In Samurai, there are two types of cards - a single deck of village cards and each player has their own deck of samurai cards. The village cards show one, two or three shapes on them: circle, square and triangle. When a village is placed on the board, matching shaped counters are placed on the card. Each player is trying to claim these counters by surrounding the villages with samurai cards.
The game starts with a single village card in the centre of the table. Players then take turns placing one of their samurai cards (they have a hand of 5 at all times) orthogonally next to a village. Each samurai card shows a number between 1 to 4 as well as one of the shapes or a samurai (which counts as all shapes).

If a village is surrounded by 4 cards, it is assessed. Each shape on the village card is assessed individually. Whoever has the highest total of numbers on the cards neighbouring the village that match the symbol being assessed, wins that counter. For example, a village containing a triangle is surrounded - the cards surrounding it are 1 triangle (yellow), 2 triangle (yellow), 2 samurai (blue) and 4 circle (red) - in this case, yellow wins the triangle counter because they have triangle cards totalling 3 neighbouring the village which beats blue’s 2 triangles (as samurai count as all shapes) and beats red’s zero triangles.
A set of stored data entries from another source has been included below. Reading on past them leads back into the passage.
(** [parseInt(v, 10)] on a possibly absent query value: [undefined] reads
    as the text "undefined", which has no digits. *)
Definition parseIntQ (v : option qvalue) : JsNumber.t :=
  match v with
  | None => JsNumber.NaN
  | Some x => JsString.parseInt (toString x)
  end.

(** [n || d] on numbers: NaN and 0 are falsy. *)
Definition orDefault (n d : JsNumber.t) : JsNumber.t :=
  match n with
  | JsNumber.NaN | JsNumber.Int 0 => d
  | _ => n
  end.

(** ** Exceptions and results *)

(** A field of an [ErrorResponse]: the constructor stores whatever it is
    given, be it a string, a number or an object literal. *)
Inductive jsfield :=
| FUndefined
| FStr (s : string)
| FNum (n : Z)
| FObj (entries : list (string * string)).

(** App/Utils/errorResponse.js, the fields the handlers read. *)
Record ErrorResponse := mkErrorResponse {
  er_message : string;
  er_code : jsfield;
  er_statusCode : jsfield;
}.

(** [constructor(message, code, statusCode = 500, options = {})]: the
    default applies when the third argument is [undefined]. *)
Definition newErrorResponse (message : string) (code statusCode : jsfield)
    : ErrorResponse :=
  mkErrorResponse message code
    (match statusCode with FUndefined => FNum 500 | given => given end).
(** X7: [validateField] changes nothing but the error bag, whether it
    resolves or rejects: values, field meta, rules, [submitCount],
    [isSubmitting] and [isValidating] are as before. *)
Theorem validateField_only_touches_errors : forall E n r s,
  snd (validateField E n r s) = with_errors (errors (snd (validateField E n r s))) s.
Proof.
  intros E n r s.
  destruct (validateField_keeps E n r s) as (H1 & H2 & H3 & H4 & H5 & H6 & H7 & H8).
  destruct (snd (validateField E n r s)); simpl in *; subst; reflexivity.
Qed.

(** X8: [validate] changes nothing but the error bag and [isValidating],
    whether it resolves or rejects. *)
Theorem validate_only_touches_errors_and_flag : forall E s,
  snd (validate E s) =
  with_validating (isValidating (snd (validate E s)))
    (with_errors (errors (snd (validate E s))) s).
Proof.
  intros E s.
  destruct (validate_keeps E s) as (H1 & H2 & H3 & H4 & H5 & H6 & H7).
  destruct (snd (validate E s)); simpl in *; subst; reflexivity.
Qed.

(** The result and state after [m], when it resolves. *)
Definition ok_post {A} (Q : A -> form_state -> Prop) (m : M A) : Prop :=
  forall s, match m s with (Ok a, s') => Q a s' | (Throw _, _) => True end.

Lemma ok_post_bind {A B} (Q : B -> form_state -> Prop) (m : M A) (k : A -> M B) :
  (forall a, ok_post Q (k a)) -> ok_post Q (bind m k).
Proof.
  intros Hk s; unfold bind. destruct (m s) as [[a | e] s']; [apply Hk | exact I].
Qed.

Lemma ok_post_read_state {A} (Q : A -> form_state -> Prop) (f : form_state -> M A) :
  (forall s0, ok_post Q (f s0)) -> ok_post Q (read_state f).
Proof. intros Hf s; exact (Hf s s). Qed.

Lemma ok_post_modify_ret {A} (Q : A -> form_state -> Prop) f (a : A) :
  (forall s, Q a (f s)) -> ok_post Q (modify f ;;; ret a).
Proof. intros H s; exact (H s). Qed.

Lemma ok_post_modify_gets_ret {A} (Q : A -> form_state -> Prop) f (g : error_bag -> A) :
  (forall s, Q (g (errors (f s))) (f s)) -> ok_post Q (modify f ;;; e <- gets errors ;; ret (g e)).
Proof. intros H s; exact (H s). Qed.

Lemma finish_invalid_post (Q : bool * list (string * jsval) -> form_state -> Prop) :
  (forall s, Q (false, simple_errors (errors s)) (with_validating false s)) ->
  ok_post Q finish_invalid.
Proof. intros H s; exact (H (s)). Qed.

(** X9: whenever [validate()] resolves, [isValidating] is [false] again
    (on every branch: schema success, schema failure, rules loop). *)
Theorem validate_resolved_not_validating : forall E s r,
  fst (validate E s) = Ok r -> isValidating (snd (validate E s)) = false.
Proof.
  intros E s r.
  assert (Hp : ok_post (fun _ s' => isValidating s' = false) (validate E)).
  { unfold validate.
    apply ok_post_bind; intros _. apply ok_post_bind; intros _.
    apply ok_post_read_state; intros s0.
    destruct (isZodSchema E); [| destruct (isYupSchema E)];
      [destruct (zod_parse E (values_obj s0)) | destruct (yup_validate E (values_obj s0)) |];
      repeat (first [ apply ok_post_modify_ret; reflexivity
                    | apply ok_post_modify_gets_ret; reflexivity
                    | apply finish_invalid_post; reflexivity
                    | apply ok_post_bind; intros ? ]). }
  specialize (Hp s). destruct (validate E s) as [[a | e] s']; simpl; [intros _; exact Hp | discriminate].
Qed.

Lemma validate_resolved_not_validating_witness :
  fst (validate (env_of two_field_opts) (useForm two_field_opts)) =
    Ok (false, [("name", JStr "Name is required"); ("email", JStr "Invalid email")]) /\
  isValidating (snd (validate (env_of two_field_opts) (useForm two_field_opts))) = false.
Proof.
  assert (H : fst (validate (env_of two_field_opts) (useForm two_field_opts)) =
              Ok (false, [("name", JStr "Name is required"); ("email", JStr "Invalid email")])) by (vm_compute; reflexivity).
  split; [exact H | exact (validate_resolved_not_validating _ _ _ H)].
Defined.

Lemma bind_modify {B} : forall f (k : unit -> M B) s, bind (modify f) k s = k tt (f s).
Proof. reflexivity. Qed.


Lemma bind_ok {A B} : forall (m : M A) (k : A -> M B) s a,
  fst (m s) = Ok a -> bind m k s = k a (snd (m s)).
Proof. intros m k s a H; unfold bind; destruct (m s) as [r s']; simpl in H; subst r; reflexivity. Qed.




(** ** The callbacks of [register] *)

Lemma value_of_same_store : forall s s' k,
  heap s' = heap s -> values_loc s' = values_loc s -> value_of s' k = value_of s k.
Proof.
  intros s s' k Hh Hl. unfold value_of, values_obj, obj_at. rewrite Hh, Hl. reflexivity.
Qed.

(** X11: [onBlur] marks the field touched (keeping its [dirty] flag) and
    changes no value; unless the field validates on blur, the error bag is
    untouched as well. *)
Theorem onBlur_marks_touched : forall E n o s,
  let s' := snd (onBlur E n o s) in
  (exists m, prop_get n (fieldsMeta s') = Some m /\ touched m = true /\
     dirty m = match prop_get n (fieldsMeta s) with Some m0 => dirty m0 | None => false end) /\
  heap s' = heap s /\ values_loc s' = values_loc s /\ submitCount s' = submitCount s /\
  match reg_validateOn o with OnBlur => True | _ => errors s' = errors s end.
Proof.
  intros E n o s s'. subst s'. unfold onBlur. rewrite bind_modify.
  set (s1 := update_meta n (new_meta false) (set_touched true) s).
  assert (Hm : prop_get n (fieldsMeta s1) =
               Some (set_touched true match prop_get n (fieldsMeta s) with
                                      | Some m => m | None => new_meta false end))
    by (subst s1; rewrite fieldsMeta_update_meta, String.eqb_refl; reflexivity).
  assert (Hmeta : exists m, prop_get n (fieldsMeta s1) = Some m /\ touched m = true /\
     dirty m = match prop_get n (fieldsMeta s) with Some m0 => dirty m0 | None => false end)
    by (rewrite Hm; eexists; split; [reflexivity |];
        destruct (prop_get n (fieldsMeta s)); split; reflexivity).
  destruct (reg_validateOn o); unfold fire_and_forget, ret; cbn [snd].
  - destruct (validateField_keeps E n (reg_rules o) s1) as (H1 & _ & H3 & H4 & _ & _ & H7 & _).
    rewrite H1, H3, H4, H7. split; [exact Hmeta | repeat split].
  - split; [exact Hmeta | repeat split].
  - split; [exact Hmeta | repeat split].
Qed.

(** X12: [onInput(v)] stores [v] under the field, marks it dirty and
    changes no other value; unless the field validates on change, the
    error bag is untouched as well. *)
Theorem onInput_sets_value : forall E n o v s,
  let s' := snd (onInput E n o v s) in
  value_of s' n = v /\ (forall k, k <> n -> value_of s' k = value_of s k) /\
  (exists m, prop_get n (fieldsMeta s') = Some m /\ dirty m = true) /\
  match reg_validateOn o with OnChange => True | _ => errors s' = errors s end.
Proof.
  intros E n o v s s'. subst s'. unfold onInput, setFieldValue. rewrite bind_modify.
  set (s1 := update_meta n (new_meta false) set_dirty (write_value n v s)).
  assert (Hv : forall k, value_of s1 k = if String.eqb k n then v else value_of s k)
    by (intros k; subst s1; rewrite <- value_of_write_value; reflexivity).
  assert (Hmeta : exists m, prop_get n (fieldsMeta s1) = Some m /\ dirty m = true)
    by (subst s1; rewrite fieldsMeta_update_meta, String.eqb_refl; eexists; split; reflexivity).
  assert (Hrest : forall s2, heap s2 = heap s1 -> values_loc s2 = values_loc s1 ->
            value_of s2 n = v /\ (forall k, k <> n -> value_of s2 k = value_of s k)).
  { intros s2 Hh Hl. rewrite !(value_of_same_store s1 s2) by assumption.
    rewrite Hv, String.eqb_refl. split; [reflexivity |].
    intros k Hk. rewrite (value_of_same_store s1 s2 k Hh Hl), Hv.
    destruct (String.eqb k n) eqn:E0; [apply String.eqb_eq in E0; congruence | reflexivity]. }
  destruct (reg_validateOn o); unfold fire_and_forget, ret; cbn [snd].
  - destruct (Hrest s1 eq_refl eq_refl) as [Ha Hb].
    exact (conj Ha (conj Hb (conj Hmeta eq_refl))).
  - destruct (validateField_keeps E n (reg_rules o) s1) as (H1 & _ & H3 & H4 & _).
    destruct (Hrest _ H1 H3) as [Ha Hb].
    rewrite H4. exact (conj Ha (conj Hb (conj Hmeta I))).
  - destruct (Hrest s1 eq_refl eq_refl) as [Ha Hb].
    exact (conj Ha (conj Hb (conj Hmeta eq_refl))).
Qed.

Lemma onInput_sets_value_witness :
  value_of (snd (onInput (env_of plain_opts) "name" None (JStr "Jane") (useForm plain_opts)))
    "name" = JStr "Jane".
Proof. exact (proj1 (onInput_sets_value (env_of plain_opts) "name" None (JStr "Jane")
                      (useForm plain_opts))).
Defined.


Lemma register_effect_witness :
  value_of (snd (register "age" None (useForm age_opts))) "age" = JStr "".
Proof.
  etransitivity; [exact (proj1 (register_effect "age" None (useForm age_opts))) |].
  vm_compute. reflexivity.
Defined.

(** ** Submission counting *)

(** A callback action that resets the form (and so its [submitCount]). *)
Definition resets_form (a : cb_action) : bool :=
  match a with ACtx (CResetForm _) => true | _ => false end.

Lemma pres_for_each_in {A} (P : form_state -> Prop) (f : A -> M unit) (l : list A) :
  (forall x, In x l -> pres P (f x)) -> pres P (for_each f l).
Proof.
  induction l as [| x l IH]; intros Hf; simpl; [apply pres_ret |].
  apply pres_bind; [apply Hf; left; reflexivity | intros _; apply IH; intros y Hy; apply Hf; right; exact Hy].
Qed.

Lemma run_action_keeps_count : forall E d a c,
  resets_form a = false -> pres (fun x => submitCount x = c) (run_action E d a).
Proof.
  intros E d [op | k v] c Ha.
  - destruct op; try discriminate; unfold run_action, run_ctx_op, setErrors, setFieldError,
      setFieldValue, setValues, setFieldTouched, setTouched;
      pres_tac ltac:(fun x H => exact H);
      unfold setFieldValue, setFieldTouched; pres_tac ltac:(fun x H => exact H).
  - unfold run_action. pres_tac ltac:(fun x H => exact H).
Qed.

Lemma call_submit_cb_keeps_count : forall E cb c,
  (forall o, existsb resets_form (fst (cb o)) = false) ->
  pres (fun x => submitCount x = c) (call_submit_cb E cb).
Proof.
  intros E cb c Hcb. unfold call_submit_cb. apply pres_read_state; intros s0 _.
  specialize (Hcb (values_obj s0)). destruct (cb (values_obj s0)) as [acts th]. simpl in Hcb.
  apply pres_bind.
  - apply pres_for_each_in. intros a Ha. apply run_action_keeps_count.
    destruct (resets_form a) eqn:Er; [| reflexivity].
    rewrite <- Hcb. symmetry. apply existsb_exists. exists a. split; assumption.
  - intros _. destruct th; [apply pres_throw | apply pres_ret].
Qed.

(** X13: each submission attempt adds exactly one to [submitCount], whether
    the handler resolves or rejects, provided the submit callback it runs
    does not reset the form. *)
Theorem handleSubmit_counts_one_attempt : forall E ov oi s,
  (forall cb o, match ov with Some c => Some c | None => onSubmit E end = Some cb ->
                existsb resets_form (fst (cb o)) = false) ->
  submitCount (snd (handleSubmit E ov oi s)) = submitCount s + 1.
Proof.
  intros E ov oi s Hcb. unfold handleSubmit. rewrite !bind_modify. cbv beta.
  set (c := submitCount s + 1).
  assert (Hp : pres (fun x => submitCount x = c)
    (result <- validate E ;;
     (if fst result then
        try_catch_log
          (match ov with
           | Some cb => call_submit_cb E cb
           | None => match onSubmit E with
                     | Some cb => call_submit_cb E cb
                     | None => ret tt
                     end
           end)
      else match oi with
           | Some cb => call_invalid_cb cb
           | None => ret tt
           end) ;;;
     modify (with_submitting false))).
  { apply pres_bind; [apply validate_pres; intros ? ? H; exact H |].
    intros [b l]. apply pres_bind; [| intros _; apply pres_modify; intros ? H; exact H].
    destruct b; cbn [fst].
    - apply pres_try_catch_log.
      destruct ov as [cb |]; [| destruct (onSubmit E) as [cb |] eqn:Hs; [| apply pres_ret]];
        apply call_submit_cb_keeps_count; intros o; apply Hcb; reflexivity.
    - destruct oi as [cb |]; [| apply pres_ret].
      intros x Hx. unfold call_invalid_cb. destruct (cb (errors x)) as [e' [e |]]; exact Hx. }
  apply Hp. reflexivity.
Qed.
If placing a samurai card means there are two or more samurai cards (of at least two different colours) which now have a common, neighbouring but empty space, a new village is added and placed between them. It sounds more complicated than it is. The diagram in the rules explain it simply - the Spanish rules on BGG show it even if you don't speak Spanish.

Note that there must be at least two different colours, so a single player can not create a new village using their cards alone. New villages are drawn from the face-up village deck, and if two or more villages are created in the same turn, the player who created them can choose which space gets filled first. Both of these mechanics mean it is possible to use some tactics when placing village cards as you can try to match new villages with the samurai cards you’ve already placed.

When the village cards, player’s samurai cards, or one type of shape run out, the game ends. The players assess who has the most counters of each shape. A player that has more of a shape than any other player has a majority. If one player has 2 or 3 majorities, they win immediately. If several players have a majority, they count up the number of other counters they have (so excluding the ones in their majority) and the player with the most wins.

Overall, I enjoyed Samurai a lot. It’s a simple game but with some really good thinking required. Placing cards to win one village is relatively obvious but placing the cards so they will win counters from other neighbouring villages as well is the real activity in the game. Plus, there are lots of things to watch too. You need to watch the shapes your opponents are accumulating. Plus, you need to watch what villages are coming next so you can place one that will suit the samurai cards you’ve already played. This keeps you very active and planning all the time. The cards others play may change your plans but adapting your plans is a good challenge too.

I liked how the rules meant players couldn’t start new villages on their own. This forces interaction but also means a player that dominates a village can easily find their samurai cards may not be used for further villages.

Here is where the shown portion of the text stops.